Business
The rise of programmatic audio advertising
The best way to advertise on audio platforms is through programmatic and targetted ads. They are seamlessly and strategically inserted into the content, which doesn’t interrupt the user’s listening experience.
Advertisers have already become at ease with choosing cost per impression (CPI) without questioning its efficacy because they simply have no choice. The problem with this advertising method is that it has gone ineffectual as online users are now immune with ad displays, thinking that they’re just inevitable, customary things on the Web. In fact, most people no longer notice their presence as “important ads”; instead, they’re now conceived as “noise,” something that interrupts their online viewing/reading experience.
Today, the digital advertising segment has “programmatic buying,” or the ad buying methodology that uses special technologies and software to purchase and target digital advertising. Advertisers have been using it for quite some time now, but it is only this year that its efficacy in audio content becomes an important subject matter among brands and marketers.
For most marketers, programmatic and target ads are the best way to advertise on audio platforms. First, there’s no interference here, and the user’s attention is focused on using only a particular sense, which is listening. The reason why most programmatic ads have low bounce rates is that users do not really care about anything that interrupts their viewing or reading. In audio, however, the users have no choice but to listen to whatever that appears in between tracks or playlists. It also helps that programmatic ads are seamlessly and strategically inserted into the content in such a way that they don’t interrupt the listening experience.
Pandora and iHeart Media are among the first giant audio companies that embraced this kind of advertising. These two platforms utilize listener data such as music genre, weather, traffic patterns, and purchasing history to flawlessly weave ads to the content.

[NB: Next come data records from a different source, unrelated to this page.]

Lemma init_ptable_ok : probe_ok init_ptable.
Proof.
  split; [by vm_compute|]. intros i Hi _. unfold entry_f, init_ptable.
  rewrite (nth_lookup_Some _ _ _ (HashEntryF 0 0 0 PBA_INVALID)); [done|].
  apply lookup_replicate. split; [done | lia].
Qed.

Lemma init_ptable_entries_ok : ptable_ok init_ptable.
Proof.
  split; [by vm_compute|]. apply Forall_replicate. split; simpl; unfold PBA_INVALID; lia.
Qed.

Lemma probe_bounds fp i : 0 <= probe fp i < PART_TABLE_ENTRYS.
Proof. by apply Z.mod_pos_bound. Qed.

Lemma probe_inj fp i j : 0 <= i < MAX_HOP -> 0 <= j < MAX_HOP -> probe fp i = probe fp j -> i = j.
Proof.
  intros Hi Hj H. unfold probe in H. change PART_TABLE_ENTRYS with 1024 in H.
  change MAX_HOP with 256 in *. apply mod_add_inj in H; lia.
Qed.

Lemma entry_f_insert (t : list hash_entry_f) c e j :
  0 <= c -> 0 <= j < Z.of_nat (length t) ->
  entry_f (<[Z.to_nat c := e]> t) j = if decide (j = c) then e else entry_f t j.
Proof.
  intros Hc Hj. unfold entry_f. apply nth_lookup_Some.
  rewrite list_lookup_insert. repeat case_decide; try lia; [done|].
  destruct (lookup_lt_is_Some_2 t (Z.to_nat j)) as [x Hx]; [lia|].
  rewrite Hx. f_equal. symmetry. by apply nth_lookup_Some.
Qed.

(** What is stored for an entry of a bucket. *)
Definition packed (off : Z) (e : hash_entry) : hash_entry_f :=
  HashEntryF (fingerprint e) (wrap 8 off) (wrap 14 (kv_size e)) (wrap 42 (pba e)).

(** Whether a probe for [fp] finds the size and the block of [e]. *)
Definition holds (t : hash_part_table) (e : hash_entry) : Prop :=
  exists off, get_match_entry_f t (fingerprint e) = Some (packed off e).

Lemma get_match_entry_f_Some t fp i :
  0 <= i < MAX_HOP -> f_fingerprint (entry_f t (probe fp i)) = fp ->
  (forall k, 0 <= k < i -> f_fingerprint (entry_f t (probe fp k)) <> fp) ->
  get_match_entry_f t fp = Some (entry_f t (probe fp i)).
Proof.
  intros Hi Hf Hk. unfold get_match_entry_f.
  rewrite (proj2 (for_first_Some 0 (Z.to_nat MAX_HOP) _ i)); [done|].
  split_and!; [lia | change (Z.of_nat (Z.to_nat MAX_HOP)) with MAX_HOP; lia | by apply Z.eqb_eq |].
  intros k Hk2. apply Z.eqb_neq. by apply Hk.
Qed.

Lemma get_match_entry_f_fp t fp ef : get_match_entry_f t fp = Some ef -> f_fingerprint ef = fp.
Proof.
  unfold get_match_entry_f. destruct (for_first _ _ _) as [i|] eqn:E; [|done]. intros [= <-].
  apply for_first_Some in E as (_ & Hp & _). by reflect_bools.
Qed.

Lemma insert_to_ptable_inv t e t' :
  insert_to_ptable t e = Some t' ->
  exists i, 0 <= i < MAX_HOP /\ t' = <[Z.to_nat (probe (fingerprint e) i) := packed i e]> t /\
    (f_pba (entry_f t (probe (fingerprint e) i)) = PBA_INVALID \/
     f_fingerprint (entry_f t (probe (fingerprint e) i)) = fingerprint e) /\
    forall k, 0 <= k < i -> f_fingerprint (entry_f t (probe (fingerprint e) k)) <> fingerprint e.
Proof.
  unfold insert_to_ptable. destruct (for_first _ _ _) as [i|] eqn:E; [|done]. intros [= <-].
  apply for_first_Some in E as (Hi & Hp & Hk). exists i.
  change (Z.of_nat (Z.to_nat MAX_HOP)) with MAX_HOP in Hi.
  split_and!; [lia | lia | done | |].
  - apply orb_true_iff in Hp as [Hp | Hp]; reflect_bools; auto.
  - intros k Hk2. specialize (Hk k Hk2). simpl in Hk. reflect_bools. done.
Qed.
(* ===== verification/BigkvFlush.v ===== *)
(** * The bigkv index and its partition tables ([src/bigkv_index.c])

    The rounds of an operation that needs the table of its partition: the table
    is updated from the buckets, written to the log and the operation sent back.
    The lemmas run such a round on a whole handler; the theorems say that the
    rounds end with an answer, and where they lose entries. *)

From Stdlib Require Import ZArith Lia.
From stdpp Require Import prelude gmap.
From S2P Require Import Prelude Config Queue CondLock World Stopwatch KvPair Request Device DeviceSpec Handler.
From S2P Require Import Pair BigkvTable Bucket PartTable Bigkv.

#[local] Open Scope Z_scope.

(** ** The buckets of a partition *)

Lemma put_buckets_get i bs t j :
  tget (put_buckets i bs t) j =
  if decide (i <= j < i + Z.of_nat (length bs)) then nth (Z.to_nat (j - i)) bs [] else tget t j.
Proof.
  revert i t. induction bs as [|b bs IH]; intros i t; cbn [put_buckets length].
  - rewrite decide_False by lia. done.
  - rewrite IH. destruct (decide (j = i)) as [-> | Hne].
    + rewrite decide_False, decide_True by lia. by rewrite tget_tset_eq, Z.sub_diag.
    + rewrite tget_tset_ne by done. repeat case_decide; try lia; [|done].
      by replace (Z.to_nat (j - i)) with (S (Z.to_nat (j - (i + 1)))) by lia.
Qed.

Lemma part_buckets_lookup p t k :
  (k < 4)%nat -> get_part_buckets p t !! k = Some (tget t (p * BUCKETS_IN_PART + Z.of_nat k)).
Proof.
  intros Hk. unfold get_part_buckets. rewrite list_lookup_fmap, lookup_seq_lt by done. done.
Qed.

Lemma part_buckets_length p t : length (get_part_buckets p t) = 4%nat.
Proof. done. Qed.

(** The bucket of a key is one of the four of its partition. *)
Lemma bucket_in_part h :
  bucket_idx h = part_idx h * BUCKETS_IN_PART + Z.of_nat (Z.to_nat (bucket_idx h mod BUCKETS_IN_PART)) /\
  (Z.to_nat (bucket_idx h mod BUCKETS_IN_PART) < 4)%nat.
Proof.
  pose proof (Z.mod_pos_bound (bucket_idx h) BUCKETS_IN_PART ltac:(done)) as Hm.
  pose proof (Z.div_mod (bucket_idx h) BUCKETS_IN_PART ltac:(done)) as Hd.
  unfold part_idx. unfold BUCKETS_IN_PART in *. lia.
Qed.
(* ===== verification/BigkvRace.v ===== *)
(** * Two tables of one partition ([src/bigkv_index.c])

    A SET marks its partition while it waits for the table, but a GET looks at
    no mark: both may have read the same table. The one that writes last decides
    which table the partition has. *)

From Stdlib Require Import ZArith Lia.
From stdpp Require Import prelude gmap.
From S2P Require Import Prelude Config Queue CondLock World Stopwatch KvPair Request Device DeviceSpec Handler.
From S2P Require Import Pair BigkvTable Bucket PartTable PartMap Bigkv BigkvFlush.

#[local] Open Scope Z_scope.

Lemma flush_clean t bs :
  (forall b : hash_bucket, b ∈ bs -> filter is_dirty b = []) -> update_part_table t bs = Some (t, clean_bucket <$> bs).
Proof.
  intros H. rewrite update_part_table_eq. assert (filter is_dirty (concat bs) = []) as ->; [|done].
  induction bs as [|b bs IH]; [done|]. cbn [concat]. rewrite filter_app, H by by left.
  apply IH. intros b' Hb. apply H. by right.
Qed.

(** C35: An update of a table is lost. A SET has read the table [t] of its partition
    and waits to write it; meanwhile a GET of the partition, which no mark
    holds back, has flushed the buckets and made [t'] the table. The SET writes
    [t] over it: what only [t'] has is found by no lookup any more, neither in the
    table of the partition nor in its buckets, and nobody is told. *)
Theorem get_flush_overwritten ring n (w : bworld) r rq b bp t t' fp v :
  at_table ring (S (S n)) w r rq b bp (encode_ptable t) -> write_step bp = BI_STEP_WRITE_PTABLE -> ptable_ok t ->
  index_ok (ops w) -> PART_TABLE_SIZE <= segment_size (dev w) -> Fifo.full (retry_q w) = false ->
  let p := part_idx (hash_high (req_key rq)) in
  staged_holds w (part_pba (tget (part (ops w)) p)) PART_TABLE_GRAINS (encode_ptable t') ->
  table_find t' fp = Some v -> table_find t fp = None ->
  (forall b', b' ∈ get_part_buckets p (bucket (ops w)) -> filter is_dirty b' = [] /\ cached b' fp = None) ->
  exists w1, bigkv_index_set r w = Ret 0 w1 /\ acks w1 = acks w /\
    staged_holds w1 (part_pba (tget (part (ops w1)) p)) PART_TABLE_GRAINS (encode_ptable t) /\
    forall b', b' ∈ get_part_buckets p (bucket (ops w1)) -> cached b' fp = None.
Proof.
  intros Hat Hstep Ht Hix Hsz Hroom p _ _ _ Hb.
  assert (update_part_table (decode_ptable (encode_ptable t)) (get_part_buckets p (bucket (ops w))) =
          Some (t, clean_bucket <$> get_part_buckets p (bucket (ops w)))) as Hup
    by (rewrite (decode_encode_ptable t Ht); apply flush_clean; intros b' Hb'; by apply Hb).
  destruct (bi_write_ptable_ok ring n w r rq b _ t _ bp Hat Hsz Hroom Hup (encode_ptable_size t (proj1 Ht)))
    as (pt & w1 & He & Hfl).
  exists w1. rewrite (set_write_step _ _ _ _ _ _ _ _ Hat Hstep). destruct Hfl.
  split; [done|]. split; [done|]. split.
  - rewrite (fl_part _). fold p. by rewrite tget_tset_eq.
  - fold p in fl_bucket. rewrite fl_bucket, part_buckets_put by (by rewrite length_fmap, part_buckets_length).
    intros b' (b0 & -> & Hb0)%list_elem_of_fmap. destruct (Hb b0 Hb0) as [_ Hc]. rewrite <- Hc.
    apply list_elem_of_fmap in Hb0 as (k & -> & _). destruct (Hix (p * BUCKETS_IN_PART + Z.of_nat k)) as [l Hl].
    by eapply cached_clean.
Qed.

(** The table with an entry is in the staged segment; a SET holds the empty table
    that the partition had before. *)
Definition race_req : request :=
  Request REQ_TYPE_SET 42 demo_key (ValStruct 10 256) sw_zero FN_net_end_req 13 12 4.

Definition race_world : bworld :=
  set_bufs (<[12 := encode_ptable init_ptable]> (demo_bufs big_staged))
    (lab (BigkvIndex (TMap init_bucket ∅) (tset (TMap (HashPartition 0 PBA_INVALID) ∅) 0 (HashPartition 1 0))) big_dev
       {[ 1 := race_req; 2 := demo_req REQ_TYPE_GET 11 NULL ]}
       {[ 13 := BiParams BI_STEP_UPDATE_TABLE BI_STEP_WRITE_PTABLE ]} (demo_bufs big_staged) 30).

Lemma race_sys : sys_ok big_ring 6 race_world.
Proof.
  apply sys_ok_set_buf; [|by vm_compute | by vm_compute].
  split; [exact big_dev_wf | | apply lab_pools_all | apply demo_mem | | exact eq_refl | by vm_compute].
  - split; simpl; try done; [|by intros s [= <-]]. split; simpl; try lia; [by exists 512 | by exists 130].
  - exists big_staged. split; [exact eq_refl | exact big_staged_length].
Qed.

Lemma race_at : at_table big_ring 6 race_world 1 race_req (replicate 256 5)
  (BiParams BI_STEP_UPDATE_TABLE BI_STEP_WRITE_PTABLE) (encode_ptable init_ptable).
Proof.
  split; [exact race_sys | | | done | exact eq_refl | done | done | done | exact eq_refl].
  - apply (bool_decide_unpack _). by vm_compute.
  - split; [exact eq_refl | exact eq_refl | exact demo_key_ok | | by vm_compute | exact eq_refl | by vm_compute | exact eq_refl].
    right. eexists. exact eq_refl.
Qed.

Lemma race_index : index_ok (ops race_world).
Proof. intros j. exists []. exact init_bucket_ok. Qed.

Lemma get_flush_overwritten_witness :
  table_find big_table (9 * 2 ^ 27 + 5) = Some (2, 128) /\ table_find init_ptable (9 * 2 ^ 27 + 5) = None /\
  exists w1, bigkv_index_set 1 race_world = Ret 0 w1 /\
    staged_holds w1 (part_pba (tget (part (ops w1)) 0)) PART_TABLE_GRAINS (encode_ptable init_ptable).
Proof.
  assert (table_find big_table (9 * 2 ^ 27 + 5) = Some (2, 128)) as H1 by by vm_compute.
  assert (table_find init_ptable (9 * 2 ^ 27 + 5) = None) as H2 by by vm_compute.
  assert (PART_TABLE_SIZE <= segment_size (dev race_world)) as H3 by (vm_compute; discriminate).
  split; [exact H1|]. split; [exact H2|].
  destruct (get_flush_overwritten big_ring 4 race_world 1 race_req (replicate 256 5)
              (BiParams BI_STEP_UPDATE_TABLE BI_STEP_WRITE_PTABLE) init_ptable big_table (9 * 2 ^ 27 + 5) (2, 128)
              race_at eq_refl init_ptable_entries_ok race_index H3 eq_refl) as (w1 & E & _ & H & _).
  - destruct (big_holds_table 0 REQ_TYPE_GET) as (ss & sb & T1 & T2 & T3). exists ss, sb.
    split; [exact T1|]. split; [|exact T3]. cbn [bufs race_world set_bufs]. rewrite lookup_insert_ne by done. exact T2.
  - exact H1.
  - exact H2.
  - intros b' (k & -> & _)%list_elem_of_fmap.
    assert (forall j, tget (bucket (ops race_world)) j = init_bucket) as -> by done.
    split; [by vm_compute|]. unfold cached. rewrite (get_match_entry_None _ [] _ init_bucket_ok); [done|].
    intros j []%not_elem_of_nil.
  - exists w1. split; [exact E | exact H].
Defined.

Spotify, on the other hand, uses themed playlists as a basis to indicate the kinds of ads that will appear in a user’s playlist. With this, only the products and services that might matter to the user would make it to the seconds-long segment dedicated for adverts, which is after every 2 or 3 tracks. The company also makes a lot of revenue from ads since only 15 million of its estimated 60 million users subscribe to its premium paid service, which is ad-free.
Even Audioboom (LSE: BOOM), the lone player in the spoken-word audio content segment, finally realized the importance of programmatic ads to support its growing brand. Last May, the company tapped WideOrbit Inc.’s “WO On Demand ad service” to increase its revenue by means of real-time, seamless, and dynamic ad insertion to its audio content.
For Nicolas Bidon of global digital media platform Xaxis, programmatic audio advertising is not only a safe bet for brands and advertisers but also a better way of building better relationships with their customers. Brands know that the non-paying customers are aware of their power over brands and advertisers, and a deluge of obtrusive ads can force them to just jump to their competitors that have better adherence to ad displays. This is also why branding yourself “ad-free,” which a lot of startup digital companies do nowadays, is a great way to attract initial customers.
“As an advertising medium what I find interesting is some of the discussions going on around display as a branding medium with issues of viewability, issues of fraud and all the sort of noise that that means I think advertisers are starting to doubt the efficiency of display branding medium. I think audio is quite exciting in that respect because you don’t compete when you listen to an audio stream and you get an ad, and you don’t compete for attention with anything else,” Bidon wrote on the company’s website.
On the other hand, PubMatic’s Evan Krauss believes that programmatic advertising can help audio advertising expand its market. But advertisers also have to improve their technology, as a more efficient targeting system would eliminate the current loopholes in the segment.
“Audio holds a lot of promise, but we won’t be able to tap into that promise until we address the challenges that face any emerging medium—in particular, cross-device consumer targeting and attribution. As marketers increasingly tap into the power of sound to capture consumers’ attention, and publishers chase those dollars by incorporating more audio to their offerings, programmatic can give them both the cutting-edge tools they need to thrive,” Krauss said.